Communication

Xavier Desmaison, président du cabinet Antidox, décrypte pour Stratégies l’affrontement auquel se livrent la Russie et l’Ukraine tant sur le terrain militaire que sur celui de la communication.

Quel regard portez-vous sur la guerre de communication à laquelle se livrent la Russie et l’Ukraine, en plus du conflit armé ?

Xavier Desmaison : Il y a toujours eu des batailles de communication pendant les guerres. De là, naissent des éléments de communication qui se généralisent par la suite. C’était le cas pendant la guerre 14-18 avec la propagande de guerre, qui a donné naissance aux affaires publiques. Dans le cas de la guerre en Ukraine, la Russie a perdu la bataille narrative sur les causes du conflit. Elle a tenté de justifier son entrée en Ukraine de différentes façons : la défense des indépendantistes, l’agressivité ukrainienne, l’avancée de l’Otan et plus récemment encore les rumeurs sur la fabrication d’armes nucléaires. Mais la Russie n’a pas réussi à imposer ce narratif, y compris auprès de ses alliés traditionnels, à commencer par la Chine, qui essaie de ne pas prendre position. De là vient le problème fondamental de cette opération.

Comment analysez-vous le rôle que jouent Vladimir Poutine côté russe et Volodymyr Zelensky côté ukrainien dans cette guerre de communication ?

Nous sommes dans une époque de Netflixisation de la politique et le président russe comme le président ukrainien sont devenus des stars. Sur TikTok mais aussi sur YouTube et Instagram, des millions de vidéos mettent en avant la personne de Vladimir Poutine, qui est présenté comme une personnalité badass. En face, Volodymyr Zelensky a travaillé une autre forme de personnage, d’abord sur Twitter mais aussi sur TikTok, où il l’emporte sur Vladimir Poutine. En plus de se poser en bon père de famille, il se présente en leader très horizontal prêt à tout sacrifier pour son pays. C’est un combat presque culturel entre deux systèmes médiatiques.
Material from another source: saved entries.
(** The pieces of a segment, one for each segment of the result, have its length. *)
Lemma logical_segment_sizes_ok n elements : (0 < n)%nat → ∃ sizes,
  logical_segment_sizes n elements = Ok sizes ∧ length sizes = n ∧ sum_list sizes = elements.
Proof.
  intros Hn. unfold logical_segment_sizes. rewrite (proj2 (Nat.eqb_neq n 0)) by lia.
  pose proof (Nat.Div0.mul_div_le elements n) as Hle. rewrite split_segment_even by done.
  destruct n as [|n]; [lia|]. cbn [replicate]. eexists. split_and!; [done|cbn; by rewrite length_replicate|].
  cbn [sum_list]. rewrite sum_list_replicate. cbn in *. lia.
Qed.

Lemma length_cut {A} lengths : ∀ l : list A, length (cut lengths l) = length lengths.
Proof. induction lengths as [|n lengths IH]; intros l; [done|]. cbn. by rewrite IH. Qed.

Lemma concat_cut {A} lengths : ∀ l : list A, concat (cut lengths l) = take (sum_list lengths) l.
Proof.
  induction lengths as [|n lengths IH]; intros l; [done|]. cbn. rewrite IH. by rewrite take_take_drop.
Qed.

Lemma cut_app {A} l1 l2 : ∀ l : list A, cut (l1 ++ l2) l = cut l1 l ++ cut l2 (drop (sum_list l1) l).
Proof.
  induction l1 as [|n l1 IH]; intros l; [done|]. cbn. by rewrite IH, drop_drop.
Qed.

(** Pieces of lists are those lists. *)
Lemma cut_concat {A} (ls : list (list A)) : cut (map length ls) (concat ls) = ls.
Proof. induction ls as [|l ls IH]; [done|]. cbn. by rewrite take_app_length, drop_app_length, IH. Qed.

(** ** Packing *)

Section packing.
Context (fuel : nat).

Definition packable (r : row) : Prop := Forall (λ v, valid v = true ∧ (depth v ≤ fuel)%nat) r.

Lemma pack_row_ok r : packable r → ∃ s, pack_row r = Ok s ∧ unpack_row fuel s (length r) = Ok r.
Proof.
  intros Hr. assert (encodes (wconcat save r) (read_many (length r) (load fuel)) r) as (bs & Hs & Hd).
  { apply encodes_many. eapply Forall_impl; [exact Hr|]. intros v [Hv Hd]. by apply load_save. }
  exists bs. unfold pack_row, unpack_row. rewrite Hs. split; [done|]. specialize (Hd []). rewrite app_nil_r in Hd. by rewrite Hd.
Qed.
End packing.

(** ** A partitioned frame *)

Section partition.
Context {SA : SoftAssign} (hash : flexible_type → Z) (hash64_combine : Z → Z → Z).
Context (schedule : list row → list row) (fuel : nat).

(** The partition of a key. *)
Definition part (n : nat) (k : list flexible_type) : nat := Z.to_nat (hash_key hash hash64_combine k mod Z.of_nat n).

Lemma part_range n k : (0 < n)%nat → (part n k < n)%nat.
Proof. intros Hn. unfold part. pose proof (Z.mod_pos_bound (hash_key hash hash64_combine k) (Z.of_nat n)). lia. Qed.

Lemma which_partition_ok n positions r : in_range positions r →
  which_partition hash hash64_combine n positions r = Ok (part n (join_key positions r)).
Proof. intros Hr. unfold which_partition. by rewrite hash_row_ok. Qed.

(** What is written of each row. *)
Definition packed (n : nat) (positions : list nat) (r : row) (ws : nat * row) : Prop :=
  ws.1 = part n (join_key positions r) ∧ read_row fuel true (length r) ws.2 = Ok r ∧ ∃ s, ws.2 = [FString s].

Lemma packed_rows n positions rs : Forall (in_range positions) rs → Forall (packable fuel) rs → ∃ ws,
  outcome_map (λ r, i ← which_partition hash hash64_combine n positions r; s ← pack_row r; Ok (i, [FString s])) rs = Ok ws ∧
  Forall2 (packed n positions) rs ws.
Proof.
  intros Hin Hp. induction rs as [|r rs IH]; [by exists []|].
  apply Forall_cons in Hin as [Hr Hin]. apply Forall_cons in Hp as [Hpr Hp]. destruct (IH Hin Hp) as (ws & Hws & HF).
  destruct (pack_row_ok fuel r Hpr) as (s & Hs & Hu). cbn [outcome_map]. rewrite which_partition_ok by done.
  cbn [mbind outcome_bind]. rewrite Hs. cbn [mbind outcome_bind]. rewrite Hws. cbn [mbind outcome_bind].
  eexists. split; [done|]. constructor; [|done]. split_and!; [done|done|by exists s].
Qed.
Quelle place prend aujourd’hui la désinformation dans le récit de cette guerre ?

Ce genre de méthode a toujours existé. En 1991, au moment de l’invasion du Koweït par l’Irak, il a notamment été dit que des soldats irakiens sont entrés dans des maternités koweïtiennes, ce qui ne correspondait pas à la réalité. Ce qui est nouveau avec l’Ukraine, c’est la volonté de truquer certains faits. C’est le cas par exemple de ce qui a été dit sur les soldats ukrainiens de l’île des Serpents. Il y a en a eu des deux côtés. On est ici dans le mensonge, mais c’est assez rapidement déconstruit. L’autre nouveauté, c’est que plutôt que de diffuser des fausses informations, on joue avec les interprétations. Il y a une bataille de narratif pour savoir qui est le coupable, quel est par exemple l’agresseur dans le Donbass. On n’est plus dans la fake news ici mais dans le combat idéologique.
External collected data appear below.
(* ===== verification/JoinSpec.v ===== *)
(** A join of two frames, whichever of them is the smaller: its rows, columns and names. *)
From S2P Require Import Prelude FlexType FlexOps QueryPlan QueryPlanSpec GroupBySpec SFrame SFrameSpec DataframeSpec.
From S2P Require Import Join JoinTableSpec JoinMergeSpec JoinLoopSpec JoinAlgebraSpec JoinGraceSpec JoinColumnSpec.
Import FlexType FlexOps SFrame SFrameSpec Join JoinTableSpec JoinMergeSpec JoinLoopSpec JoinAlgebraSpec JoinPartitionSpec.
Import JoinColumnSpec JoinGraceSpec JoinNameSpec.
Import QueryPlan(SoftAssign, soft_assign).
Import GroupBySpec(bind_Ok).
Import DataframeSpec(outcome_map_ok).
Local Open Scope Z_scope.
Local Open Scope sframe_scope.

Module JoinSpec.

Definition key_types (sf : sframe) (ps : list nat) : list flex_type_enum := map (λ p, default UNDEFINED (column_types sf !! p)) ps.

(** Frames with key columns at distinct positions [lp] and [rp], of the same types and with
    values that can be compared, and with values that can be stored. *)
Record can_join (fuel : nat) (a b : sframe) (lp rp : list nat) (A B : list row) : Prop := CanJoin {
  cj_left_ok : frame_ok a;
  cj_right_ok : frame_ok b;
  cj_left_rows : read_all a = Ok A;
  cj_right_rows : read_all b = Ok B;
  cj_length : length rp = length lp;
  cj_some : lp ≠ [];
  cj_left_distinct : NoDup lp;
  cj_right_distinct : NoDup rp;
  cj_left_range : Forall (λ p, (p < num_columns a)%nat) lp;
  cj_right_range : Forall (λ p, (p < num_columns b)%nat) rp;
  cj_types : key_types a lp = key_types b rp;
  cj_left_keys : Forall (λ r, Forall2 joinable (key_types a lp) (join_key lp r)) A;
  cj_right_keys : Forall (λ r, Forall2 joinable (key_types b rp) (join_key rp r)) B;
  cj_left_packable : Forall (packable fuel) A;
  cj_right_packable : Forall (packable fuel) B;
}.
Comment expliquez-vous qu’en France, la vision prorusse de ce conflit soit aujourd’hui défendue par ceux qui s’opposaient hier au vaccin anti-covid et au passe sanitaire ?

On assiste aujourd’hui à une convergence idéologique entre une frange de la population française qui se définit comme antisystème, qui refuse la mondialisation, la diversité, des sujets plus ou moins majoritaires dans les médias, et un point de vue russe en faveur du nationalisme. Cette convergence a été aidée par la Russie, grâce à son soft power. Ce n’est pas pour rien que la chaîne RT soit le média préféré des Gilets jaunes. En plus de RT, il y a aussi eu ces dernières années des créations de think tanks, des financements d’intellectuels… C’est une tradition soviétique de faire ce travail de soft power, mais ce soft power russe est aujourd’hui amoindri par cette crise.
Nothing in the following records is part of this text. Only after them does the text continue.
Lemma segments_written names types outs : names_ok names → length names = length types → types ≠ [] →
  Forall (row_of types) (concat outs) → ∃ w w',
    open_for_write names types (length outs) true = Ok w ∧
    write_each (concat (imap (λ i rs, map (λ r, (i, r)) rs) outs)) w = Ok w' ∧
    frame_ok (close w') ∧ SFrame.column_names (close w') = names ∧ column_types (close w') = types ∧
    ∃ out, read_all (close w') = Ok out ∧ out ≡ₚ concat outs.
Proof.
  intros Hnames Hl Hne Hrows. set (ws := concat _).
  assert (map snd ws = concat outs ∧ Forall (λ sr, (sr.1 < length outs)%nat) ws) as [Hsnd Hlt] by (by apply (segmented_rows outs id)).
  destruct (open_names_ok names types (length outs) true Hnames Hl) as (w & Hw & Hwn).
  pose proof (open_for_write_holds _ _ _ _ _ Hw) as Hh.
  assert (match types with [] => [] | _ => replicate (length outs) (@nil row) end = replicate (length outs) []) as Hm by by destruct types.
  rewrite Hm in Hh. destruct (write_each_holds types ws ws _ w Hh) as (w' & Hw' & Hn' & Hh').
  { rewrite length_replicate. apply written_same. apply Forall_forall. intros [i r] Hin. rewrite Forall_forall in Hlt. rewrite Forall_forall in Hrows.
    split; [exact (Hlt _ Hin)|]. apply Hrows. rewrite <- Hsnd. apply (list_elem_of_fmap_2 snd _ (i, r) Hin). }
  exists w, w'. split_and!; [done..| | | |].
  - eapply close_ok; [done|by rewrite Hn', Hwn|by rewrite Hn', Hwn].
  - cbn. by rewrite Hn'.
  - by eapply close_types.
  - eexists. split; [by eapply close_rows|]. rewrite puts_permutation, Hsnd by by rewrite length_replicate.
    assert (∀ n, concat (replicate n (@nil row)) = []) as -> by (induction n; done). done.
Qed.
End frame.

(** ** What is emitted is of the types of the columns *)

Abbreviation announced := (list (group_aggregate_value * flex_type_enum)).

Lemma group_inputs_typed sf g r : frame_ok sf → row_of (column_types sf) r → (∀ c, c ∈ g.1 → c ∈ SFrame.column_names sf) →
  Forall2 fits (input_types (map (type_of sf) g.1)) (group_inputs sf g r).
Proof.
  intros Hok Hr Hin. unfold group_inputs. destruct g as [[|c cs] op]; [constructor; [right; by left|constructor]|].
  cbn [fst] in *. change (Forall2 fits (map (type_of sf) (c :: cs)) (map (cell_of sf r) (c :: cs))).
  apply Forall2_fmap, Forall_Forall2_diag, Forall_forall. intros x Hx. by apply cell_typed; [| |apply Hin].
Qed.

Lemma emitted_typed oob atof hash sf l : frame_ok sf → Forall (row_of (column_types sf)) l → ∀ groups (outs : announced),
  Forall2 (λ g o, set_input_types g.2 (map (type_of sf) g.1) = Ok o) groups outs → ∀ xs, Forall (group_fits sf) groups →
  Forall2 (λ go x, (w ← aggregate oob atof hash go.2 (group_inputs sf go.1 <$> l); emit atof w) = Ok x) (zip groups (map fst outs)) xs →
  Forall2 fits (map snd outs) xs.
Proof.
  intros Hok Hl groups outs HF. induction HF as [|g o groups outs Ho _ IH]; intros xs Hg HX; inversion HX as [|? x ? xs' Hx HX']; subst; [constructor|].
  apply Forall_cons in Hg as [[Hin Hs] Hg]. constructor; [|by apply IH]. cbn [fst snd] in Hx. apply bind_Ok in Hx as (w & Hw & Hx).
  destruct o as [op t]. eapply (aggregate_typed oob atof hash g.2 (map (type_of sf) g.1)); [|exact Ho| |exact Hw|exact Hx].
  - intros u Hu. destruct g as [[|c cs] op0]; [done|]. injection Hu as <-. by apply Hs.
  - apply Forall_fmap. eapply Forall_impl; [exact Hl|]. intros r Hr. by apply group_inputs_typed.
Qed.

(** ** Requests *)

(** A group-by of a frame that passes the checks, whose output columns have names, of operators
    that combine, and of rows they suit. *)
Record groupby_request (sf : sframe) (keys onames : list name) (groups : list group) (names : list name)
    (types : list flex_type_enum) (ops : list group_aggregate_value) (rows : list row) : Prop := Request {
  gr_frame : frame_ok sf;
  gr_rows : read_all sf = Ok rows;
  gr_checks : check_groupby sf keys onames groups = Ok tt;
  gr_columns : output_columns sf onames groups (name_set keys) (map (type_of sf) (name_set keys)) = Ok (names, types, ops);
  gr_names : names_ok names;
  gr_read : all_columns keys groups ≠ [];
  gr_combinable : Forall combinable ops;
  gr_values : Forall (groupable sf keys groups ops) rows;
}.

(** The rows of the result: each key of the rows once, with what the operators of the groups give
    for the values of its rows. *)
Definition groups_of (oob : Z → Z) (atof : list Z → Z) (hash : flexible_type → Z) (sf : sframe) (keys : list name)
    (groups : list group) (ops : list group_aggregate_value) (rows : list row) (out : list row) : Prop :=
  ∃ ks, NoDup ks ∧ (∀ k, k ∈ ks ↔ k ∈ (key_of sf keys <$> rows)) ∧
    Forall2 (λ k r, ∃ xs, r = k ++ xs ∧ Forall2 (λ go x,
      (w ← aggregate oob atof hash go.2 (group_inputs sf go.1 <$> rows_with sf keys k rows); emit atof w) = Ok x)
      (zip groups ops) xs) ks out.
Quel risque y a-t-il à avoir interdit les médias RT et Sputnik en Europe ?

C’était de toute façon un arbitrage perdant-perdant. Fallait-il laisser ouvert un canal de propagande avec des effets dangereux ou fallait-il, avec cette fermeture, laisser certaines franges qui défendent la Russie continuer à émettre ces discours sur les réseaux sociaux ? À moyen terme, cela pose un problème. En fermant ces médias, on a renoncé en partie à ce qui fait le sel des démocraties, à savoir entendre les critiques. C’est quelque chose de négatif à moyen terme.

Xavier Desmaison est le co-auteur de l’ouvrage Le Bûcher des vérités – Quelles stratégies dans un monde de fake news, paru en janvier 2021 aux Editions Hermann.